EXTRACTED RECORDS
(** A sales row from its fifteen values, in the order of the CSV header. *)
Definition sales_header : list string :=
  ["OrderID"; "OrderDate"; "CustomerID"; "ProductID"; "Quantity";
   "UnitPrice"; "Discount"; "Tax"; "ShippingCost"; "TotalAmount";
   "PaymentMethod"; "OrderStatus"; "City"; "State"; "Country"].

Definition inventory_header : list string :=
  ["ProductID"; "ProductName"; "Category"; "Brand"; "SellerID"].

Definition row_of (header : list string) (values : list cell) : Row :=
  list_to_map (zip header values).

Definition frame_of (header : list string) (table : list (list cell))
  : DataFrame :=
  {| columns := header; rows := row_of header <$> table |}.

Definition qz (n : Z) : cell := Num (Qc_of_Z n).

(** ** [main]: the orchestrator

    The file system and the CSV reader and writer are the environment's;
    [main] is embedded over an abstract file-system state.  A world is that
    state and what was printed so far.  The directories of lines 9-14 are
    created when the module is loaded, before [main] runs. *)

Definition RAW_DIR : string := "data/raw".
Definition PROCESSED_DIR : string := "data/processed".
Definition DAILY_DIR : string := "data/daily_ingest".

(** [os.path.join] of a directory and a relative name. *)
Definition path_join (dir name : string) : string := dir ++ "/" ++ name.

(** One call of [print]: a text, or a text followed by an exception. *)
Inductive message : Type :=
  | Say (text : string)
  | SayExn (text : string) (e : exn).

Section Orchestrator.

Variable parse_numeric : string → option Qc.
Variable parse_datetime : string → option Z.
Variable datetime_of_number : Qc → option Z.

(** The state of the file system. *)
Variable FS : Type.
(** [pd.read_csv(path)]: a frame, or the exception it raises. *)
Variable read_csv : string → FS → Result DataFrame.
(** [df.to_csv(path, index=False)]: the exception it raises, if any, and
    the file system it leaves. *)
Variable to_csv : DataFrame → string → FS → option exn * FS.
(** [os.path.exists(path)] *)
Variable path_exists : string → FS → bool.
(** The run date, as [strftime("%Y-%m-%d")] gives it. *)
Variable today : string.

Record World : Type := mkWorld {
  fs : FS;
  stdout : list message
}.

Definition IO (A : Type) : Type := World → Result A * World.

#[local] Instance io_ret : MRet IO := λ _ x w, (inr x, w).
#[local] Instance io_bind : MBind IO := λ _ _ f m w,
  match m w with
  | (inl e, w') => (inl e, w')
  | (inr x, w') => f x w'
  end.

(** The world after one more line on standard output. *)
Definition say (m : message) (w : World) : World :=
  {| fs := fs w; stdout := stdout w ++ [m] |}.

Definition print (text : string) : IO unit :=
  λ w, (inr tt, say (Say text) w).

Definition print_exn (text : string) (e : exn) : IO unit :=
  λ w, (inr tt, say (SayExn text e) w).

Definition io_read_csv (path : string) : IO DataFrame :=
  λ w, (read_csv path (fs w), w).

Definition io_to_csv (df : DataFrame) (path : string) : IO unit :=
  λ w, let '(err, fs') := to_csv df path (fs w) in
       (match err with Some e => inl e | None => inr tt end,
        {| fs := fs'; stdout := stdout w |}).

Definition io_exists (path : string) : IO bool :=
  λ w, (inr (path_exists path (fs w)), w).

(** A pure computation that may raise. *)
Definition io_lift {A : Type} (r : Result A) : IO A := λ w, (r, w).

(** [try: body except Exception as e: handler e] *)
Definition try_except {A : Type} (body : IO A) (handler : exn → IO A) : IO A :=
  λ w, match body w with
       | (inl e, w') => handler e w'
       | (inr x, w') => (inr x, w')
       end.

Definition today_dir : string := path_join DAILY_DIR today.

(** The body of the first [try] of [main]. *)
Definition sales_body : IO unit :=
  let sales_path := path_join RAW_DIR "sales_data.csv" in
  sales_df ← io_read_csv sales_path;
  print "✅ Sales data loaded successfully";;
  sales_cleaned ←
    io_lift (clean_sales parse_numeric parse_datetime datetime_of_number sales_df);
  io_to_csv sales_cleaned (path_join PROCESSED_DIR "sales_cleaned.csv");;
  io_to_csv sales_cleaned (path_join today_dir "sales_cleaned.csv");;
  print "✅ Sales data cleaned and saved".

(** The body of the second [try] of [main]. *)
Definition inventory_body : IO unit :=
  let inv_path := path_join RAW_DIR "inventory_data.csv" in
  found ← io_exists inv_path;
  if (found : bool) then
    inv_df ← io_read_csv inv_path;
    print "✅ Inventory data loaded successfully";;
    inv_cleaned ← io_lift (clean_inventory inv_df);
    io_to_csv inv_cleaned (path_join PROCESSED_DIR "inventory_cleaned.csv");;
    io_to_csv inv_cleaned (path_join today_dir "inventory_cleaned.csv");;
    print "✅ Inventory data cleaned and saved"
  else
    print "⚠️ inventory_data.csv not found — skipping inventory ingestion".

Definition sales_step : IO unit :=
  try_except sales_body (print_exn "❌ Error processing sales data:").

Definition inventory_step : IO unit :=
  try_except inventory_body (print_exn "❌ Error processing inventory data:").

Definition main : IO unit :=
  sales_step;;
  inventory_step;;
  print "🎯 Ingestion completed".

End Orchestrator.

Arguments fs {FS} _.
Arguments stdout {FS} _.
Arguments mkWorld {FS} _ _.
Arguments say {FS} _ _.

(** A file system that keeps, under each path, the frame written there. *)
Definition frame_store : Type := gmap string DataFrame.

Definition store_read_csv (path : string) (files : frame_store)
  : Result DataFrame :=
  match files !! path with
  | Some df => inr df
  | None => inl (FileNotFoundError path)
  end.

Definition store_to_csv (df : DataFrame) (path : string) (files : frame_store)
  : option exn * frame_store :=
  (None, <[path := df]> files).

Definition store_exists (path : string) (files : frame_store) : bool :=
  bool_decide (is_Some (files !! path)).


(** ** Row-wise views of the transforms

    Every column assignment of the transforms rewrites one label of each
    row from values of that same row (and, for the UnitPrice fill, from one
    scalar computed beforehand).  These definitions replay the assignments
    of the source, in its order, on a single row; the lemmas below show that
    the transforms compute exactly them on every deduplicated row. *)

Definition assign (col : string) (g : Row → cell) (r : Row) : Row :=
  <[col := g r]> r.

(** The loop [for col in cols: df[col] = f(df[col])] on one row. *)
Definition assign_each (cols : list string) (g : cell → cell) (r : Row) : Row :=
  foldl (λ r col, assign col (λ r, g (at_col col r)) r) r cols.

(** The same rewriting applied to every row of a frame. *)
Definition map_rows (F : Row → Row) (df : DataFrame) : DataFrame :=
  {| columns := columns df; rows := F <$> rows df |}.

Definition inventory_row (r : Row) : Row :=
  assign_each inventory_fill_cols (fill (Str "Unknown")) r.

Definition sales_coerce_row (to_num to_date : cell → cell) (r : Row) : Row :=
  let r := assign "OrderDate" (λ r, to_date (at_col "OrderDate" r)) r in
  assign_each sales_numeric_cols to_num r.

Definition sales_fill_row (med : cell) (r : Row) : Row :=
  let r := assign "Quantity" (λ r, fill (Num (Qc_of_Z 1)) (at_col "Quantity" r)) r in
  let r := assign "UnitPrice" (λ r, fill med (at_col "UnitPrice" r)) r in
  let r := assign "Discount" (λ r, fill (Num (Qc_of_Z 0)) (at_col "Discount" r)) r in
  let r := assign "Tax" (λ r, fill (Num (Qc_of_Z 0)) (at_col "Tax" r)) r in
  let r := assign "ShippingCost"
             (λ r, fill (Num (Qc_of_Z 0)) (at_col "ShippingCost" r)) r in
  let r := assign "TotalAmount"
             (λ r, fill (cell_mul (at_col "Quantity" r) (at_col "UnitPrice" r))
                        (at_col "TotalAmount" r)) r in
  assign_each sales_categorical_cols (fill (Str "Unknown")) r.

Section SalesRowView.

Variable parse_numeric : string → option Qc.
Variable parse_datetime : string → option Z.
Variable datetime_of_number : Qc → option Z.

(** The UnitPrice median that [clean_sales] fills with: taken on the
    deduplicated, coerced column, before the fill. *)
Definition unit_price_median (df : DataFrame) : cell :=
  median (to_numeric parse_numeric
            (at_col "UnitPrice" <$> rows (drop_duplicates df))).

(** A sales row after coercion and fills. *)
Definition sales_row (df : DataFrame) (r : Row) : Row :=
  sales_fill_row (unit_price_median df)
    (sales_coerce_row (to_numeric_cell parse_numeric)
       (to_datetime_cell parse_datetime datetime_of_number) r).

End SalesRowView.

(** ** Notions the properties are stated with *)

(** Every label of [required] is a column of the frame. *)
Definition has_columns (required : gset string) (df : DataFrame) : Prop :=
  required ⊆ list_to_set (columns df).

(** The number of distinct rows of a frame. *)
Definition distinct_rows (df : DataFrame) : nat :=
  size (list_to_set (rows df) : gset Row).

(** Every row of the frame has a value under exactly the frame's labels. *)
Definition rows_match_columns (df : DataFrame) : Prop :=
  Forall (λ r : Row, dom r = list_to_set (columns df)) (rows df).

(** The labels [clean_sales] assigns to. *)
Definition sales_assigned_cols : list string :=
  "OrderDate" :: sales_numeric_cols ++ sales_categorical_cols.

(** ** Example frames *)

(** A sales table whose header lacks the Tax column. *)
Definition sales_without_tax : DataFrame :=
  frame_of
    ["OrderID"; "OrderDate"; "CustomerID"; "ProductID"; "Quantity";
     "UnitPrice"; "Discount"; "ShippingCost"; "TotalAmount";
     "PaymentMethod"; "OrderStatus"; "City"; "State"; "Country"]
    [[qz 1; Str "2024-01-05"; qz 7; qz 3; qz 2; qz 10; Null; Null; qz 20;
      Str "Card"; Str "Paid"; Str "Pune"; Str "MH"; Str "India"]].

(** Two orders and a repeated line; one quantity, one price and the totals
    are missing. *)
Definition sales_sample : DataFrame :=
  frame_of sales_header
    [[qz 1; Str "2024-01-05"; qz 7; qz 3; Str ""; Str "10"; Null; Null; Null;
      Str ""; Null; Str "Paid"; Str "Pune"; Null; Str "India"];
     [qz 2; Str "not a date"; qz 8; qz 4; qz 2; Null; qz 1; Null; Null;
      Null; Str "Card"; Null; Null; Null; Null];
     [qz 2; Str "not a date"; qz 8; qz 4; qz 2; Null; qz 1; Null; Null;
      Null; Str "Card"; Null; Null; Null; Null];
     [qz 3; Str "2024-02-01"; qz 9; qz 5; qz 4; qz 6; Null; qz 2; Null;
      qz 30; Str "Cash"; Str "Paid"; Str "Delhi"; Str "DL"; Str "India"]].

(** A single order whose price is missing: no price to take a median of. *)
Definition sales_no_price : DataFrame :=
  frame_of sales_header
    [[qz 1; Str "2024-01-05"; qz 7; qz 3; qz 2; Null; Null; Null; Null;
      Null; Str "Card"; Str "Paid"; Str "Pune"; Str "MH"; Str "India"]].

(** Two orders that differ only in that the second one spells out the
    quantity 1 which the first one leaves empty. *)
Definition sales_near_duplicates : DataFrame :=
  frame_of sales_header
    [[qz 1; Str "2024-01-05"; qz 7; qz 3; Null; qz 10; qz 0; qz 0; qz 0;
      qz 10; Str "Card"; Str "Paid"; Str "Pune"; Str "MH"; Str "India"];
     [qz 1; Str "2024-01-05"; qz 7; qz 3; qz 1; qz 10; qz 0; qz 0; qz 0;
      qz 10; Str "Card"; Str "Paid"; Str "Pune"; Str "MH"; Str "India"]].

(** The first line of [sales_sample]. *)
Definition sales_sample_first : Row :=
  row_of sales_header
    [qz 1; Str "2024-01-05"; qz 7; qz 3; Str ""; Str "10"; Null; Null; Null;
     Str ""; Null; Str "Paid"; Str "Pune"; Null; Str "India"].

Definition inventory_sample : DataFrame :=
  frame_of inventory_header
    [[qz 3; Str "Lamp"; Null; Str "Lumen"; qz 12];
     [qz 3; Str "Lamp"; Null; Str "Lumen"; qz 12];
     [qz 4; Null; Str "Toys"; Null; Null]].

(** What the two samples are cleaned to. *)
Definition sales_sample_cleaned : DataFrame :=
  frame_of sales_header
    [[qz 1; Date 1704412800000000000; qz 7; qz 3; qz 1; qz 10; qz 0; qz 0;
      qz 0; qz 10; Str "Unknown"; Str "Paid"; Str "Pune"; Str "Unknown";
      Str "India"];
     [qz 2; Null; qz 8; qz 4; qz 2; qz 8; qz 1; qz 0; qz 0; qz 16;
      Str "Card"; Str "Unknown"; Str "Unknown"; Str "Unknown"; Str "Unknown"];
     [qz 3; Date 1706745600000000000; qz 9; qz 5; qz 4; qz 6; qz 0; qz 2;
      qz 0; qz 30; Str "Cash"; Str "Paid"; Str "Delhi"; Str "DL";
      Str "India"]].

Definition inventory_sample_cleaned : DataFrame :=
  frame_of inventory_header
    [[qz 3; Str "Lamp"; Str "Unknown"; Str "Lumen"; qz 12];
     [qz 4; Str "Unknown"; Str "Toys"; Str "Unknown"; Str "Unknown"]].

(** A sales table with its header and no line. *)
Definition sales_empty : DataFrame := frame_of sales_header [].

(** The lines of [sales_sample] in reverse order. *)
Definition sales_sample_reversed : DataFrame :=
  {| columns := columns sales_sample; rows := reverse (rows sales_sample) |}.

(** A writer that always refuses, as on a read-only directory. *)
Definition store_to_csv_denied (df : DataFrame) (path : string)
    (files : frame_store) : option exn * frame_store :=
  (Some (OtherError "Permission denied"), files).
(** What [cal_homo] writes and counts.  The file holds one line for each
    tumor position that is no truth variant (for every tumor position
    when [add_truths] is set), in strictly increasing order of position;
    the normal positions play no part.  [match_count] is the number of
    lines.  A position that is a truth variant of both samples is
    counted twice in [pos_in_tumor_truth]. *)
Theorem cal_homo_lines_and_counts (tumor_pos_set : gset Z) :
  let st := cal_homo_loop tumor_sample contig_name add_truths
              normal_unified_variant_dict unified_variant_dict tumor_pos_set in
  ∃ positions : list Z,
    reference_cans st = map (cans_line tumor_sample contig_name) positions
    ∧ StronglySorted Z.lt positions
    ∧ (∀ pos, pos ∈ positions
              ↔ pos ∈ tumor_pos_set
                ∧ (pos ∉ unified_variant_dict ∨ add_truths = true))
    ∧ match_count st = Z.of_nat (length positions)
    ∧ pos_in_normal_truth st
      = Z.of_nat (size (tumor_pos_set ∩ normal_unified_variant_dict))
    ∧ pos_in_normal_truth_and_tumor_truth st
      = Z.of_nat (size (tumor_pos_set ∩ normal_unified_variant_dict
                        ∩ unified_variant_dict))
    ∧ pos_in_tumor_truth st
      = Z.of_nat (size (tumor_pos_set ∩ unified_variant_dict))
        + Z.of_nat (size (tumor_pos_set ∩ normal_unified_variant_dict
                          ∩ unified_variant_dict)).
Proof.
  intros st. unfold cal_homo_loop in st.
  set (l := merge_sort (≤) (elements tumor_pos_set)) in *.
  assert (Hnd : NoDup l).
  { unfold l. rewrite merge_sort_Permutation. apply NoDup_elements. }
  assert (Hl : ∀ x, x ∈ l ↔ x ∈ tumor_pos_set).
  { intros x. unfold l. by rewrite merge_sort_Permutation, elem_of_elements. }
  assert (Hs : StronglySorted Z.lt l).
  { assert (Hle : StronglySorted Z.le l)
      by (apply StronglySorted_merge_sort; apply _).
    clear -Hle Hnd. induction Hle as [|x l Hs IH Hall]; [constructor|].
    apply NoDup_cons in Hnd as [Hx Hnd]. constructor; [by apply IH|].
    rewrite Forall_forall in Hall |- *. intros y Hy. specialize (Hall y Hy).
    destruct (decide (x = y)) as [->|]; [done|lia]. }
  destruct (cal_homo_fold l (mkHomo [] 0 0 0 0)) as (H1 & H2 & H3 & H4 & H5).
  cbv zeta in *. fold st in H1, H2, H3, H4, H5.
  cbn [reference_cans match_count pos_in_normal_truth pos_in_tumor_truth
       pos_in_normal_truth_and_tumor_truth] in H1, H2, H3, H4, H5.
  exists (filter (λ pos, pos ∉ unified_variant_dict ∨ add_truths = true) l).
  assert (E1 : filter (λ pos, pos ∈ normal_unified_variant_dict) tumor_pos_set
               = tumor_pos_set ∩ normal_unified_variant_dict)
    by (apply set_eq; intros x; rewrite elem_of_filter; set_solver).
  assert (E2 : filter (λ pos, pos ∈ normal_unified_variant_dict
                              ∧ pos ∈ unified_variant_dict) tumor_pos_set
               = tumor_pos_set ∩ normal_unified_variant_dict ∩ unified_variant_dict)
    by (apply set_eq; intros x; rewrite elem_of_filter; set_solver).
  assert (E3 : filter (λ pos, pos ∈ unified_variant_dict) tumor_pos_set
               = tumor_pos_set ∩ unified_variant_dict)
    by (apply set_eq; intros x; rewrite elem_of_filter; set_solver).
  rewrite <- E2, <- E1, <- E3.
  rewrite <- !(count_size tumor_pos_set _ l Hnd Hl).
  split_and!; [done| | |lia..].
  - by apply StronglySorted_lt_filter.
  - intros pos. rewrite list_elem_of_filter, Hl. tauto.
Qed.
End Loop.
(** A recording that has run for one second on the web. *)
Definition one_second_in : State :=
  (run web initial [RequestPermissions true; StartRecording true true; Tick]).1.

(** The recording cycle start, pause, stop on the web. *)
Definition paused_cycle (fin : Finalize) : list Event :=
  [RequestPermissions true; StartRecording true true; PauseRecording; StopRecording fin].

End RecorderSpec.

(** ** Exchanges *)
Module ExchangeSpec.
Import AppHandlers HistoryHandlers.

(** The request of a voice exchange. *)
Definition voiceRequest (conv : option string) (audio : AudioData) : Api.Request :=
  Api.PostVoice audio (if truthy conv then conv else None).


(** The voice reply request fails: the fetch rejects, or answers with a
    non-success status, or its body cannot be read. *)
Definition replyFails (w : World) (request : Api.Request) : Prop :=
  match answerAt w 1 (Fetch request) with
  | None => True
  | Some resp => Api.ok resp = false ∨ answerAt w 2 (JsonVoice resp) = None
  end.

(** The voice reply request succeeds with [data]. *)
Definition replySucceeds (w : World) (request : Api.Request) (data : Api.VoiceReply) : Prop :=
  ∃ resp, answerAt w 1 (Fetch request) = Some resp ∧ Api.ok resp = true ∧
          answerAt w 2 (JsonVoice resp) = Some data.
(** A crawl only appends to [found_matches], also when it raises. *)
Lemma crawl_loop_exc_found_prefix (keywords : list string) (fuel : nat)
    (st : CrawlState W) :
  let '(_, final, _) := crawl_loop_exc self fuel keywords st in
  found_matches st `prefix_of` found_matches final.
Proof.
  assert (∀ (url : string) (rest : list string) (st0 : CrawlState W),
            found_matches st0
            `prefix_of` found_matches (loop_body keywords url rest st0).2) as Hbody.
  { intros url rest st0.
    destruct (loop_body_cases keywords url rest st0)
      as [(_ & ->) | [(_ & _ & ->) | (_ & html & _ & _ & ->)]]; simpl; try done.
    by apply prefix_app_r. }
  apply (crawl_loop_exc_ind keywords
           (fun st _ final _ => found_matches st `prefix_of` found_matches final)).
  - done.
  - done.
  - intros st0 url rest st' _ _ Hb.
    apply loop_body_exc_raised
      in Hb as [_ [[_ ->] | [(html & _ & _ & _ & ->) | (html & _ & Hb & _)]]]; simpl.
    + done.
    + by apply prefix_app_r.
    + specialize (Hbody url rest st0). by rewrite Hb in Hbody.
  - intros st0 url rest e st' tr final how _ _ Hb Hpre.
    apply loop_body_exc_done in Hb. specialize (Hbody url rest st0).
    rewrite Hb in Hbody. by etrans.
Qed.

End RaisingFacts.

(** ** A run in which one domain fails *)

Lemma crawl_or_raise_appends (self : BanglaWebCrawler) (fuel : nat)
    (domain : string) (words : list string) (sh : Shared Site) :
  shared_found sh `prefix_of` shared_found (crawl_or_raise self fuel domain words sh).2.
Proof.
  unfold crawl_or_raise, crawl_domain_exc.
  pose proof (crawl_loop_exc_found_prefix self words fuel
                (initial_state domain (shared_found sh) (shared_net sh))) as Hp.
  by destruct (crawl_loop_exc self fuel words
                 (initial_state domain (shared_found sh) (shared_net sh)))
       as [[tr final] how].
Qed.

(** Witness of C3 (amended): the task of the second domain raises. *)
Lemma run_saves_only_without_failure_witness :
  let e := run (crawl_or_raise default_crawler 10) ["d1.test"; "["] ["hello"]
             {| shared_found := []; shared_net := start d1_site |} in
  (run_outcome e = TaskRaised ∧ output_file e = None)
  ∧ [{| URL := "https://d1.test"; Matched_Word := "hello" |}]
    `prefix_of` shared_found (run_shared e).
Proof.
  intros e. subst e.
  destruct (run_saves_only_without_failure (crawl_or_raise default_crawler 10)
              ["d1.test"; "["] ["hello"]
              {| shared_found := []; shared_net := start d1_site |})
    as (_ & _ & Hraise & _ & Hkeep).
  split.
  - apply Hraise. apply wait_results_raised. vm_compute. reflexivity.
  - specialize (Hkeep
                  (fun domain sh0 =>
                     crawl_or_raise_appends default_crawler 10 domain ["hello"] sh0)
                  ["d1.test"] ["["] eq_refl).
    vm_compute in Hkeep. vm_compute. exact Hkeep.
Defined.

(** Counterexample to C3 as stated: the task of the domain [[] raises; the
    crawl of [d1.test] has completed and its record is in the shared list,
    but [run] raises and writes no output file. *)
Lemma run_failed_domain_saves_nothing :
  let e := run (crawl_or_raise default_crawler 10) ["d1.test"; "["] ["hello"]
             {| shared_found := []; shared_net := start d1_site |} in
  shared_found (run_shared e)
    = [{| URL := "https://d1.test"; Matched_Word := "hello" |}]
  ∧ run_outcome e = TaskRaised
  ∧ output_file e = None
  ∧ ¬ (∃ rows : list (list string),
         output_file e = Some rows ∧ ["https://d1.test"; "hello"] ∈ rows).
Proof.
  vm_compute. split_and!; try reflexivity.
  intros (rows & Hrows & _). discriminate Hrows.
Qed.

EXERCISE BRIEF
Each line between the start of the listing above and the line containing "columns := header;", with both ends counted, is to be set down unchanged.

EXERCISE RESULT
(** A sales row from its fifteen values, in the order of the CSV header. *)
Definition sales_header : list string :=
  ["OrderID"; "OrderDate"; "CustomerID"; "ProductID"; "Quantity";
   "UnitPrice"; "Discount"; "Tax"; "ShippingCost"; "TotalAmount";
   "PaymentMethod"; "OrderStatus"; "City"; "State"; "Country"].

Definition inventory_header : list string :=
  ["ProductID"; "ProductName"; "Category"; "Brand"; "SellerID"].

Definition row_of (header : list string) (values : list cell) : Row :=
  list_to_map (zip header values).

Definition frame_of (header : list string) (table : list (list cell))
  : DataFrame :=
  {| columns := header; rows := row_of header <$> table |}.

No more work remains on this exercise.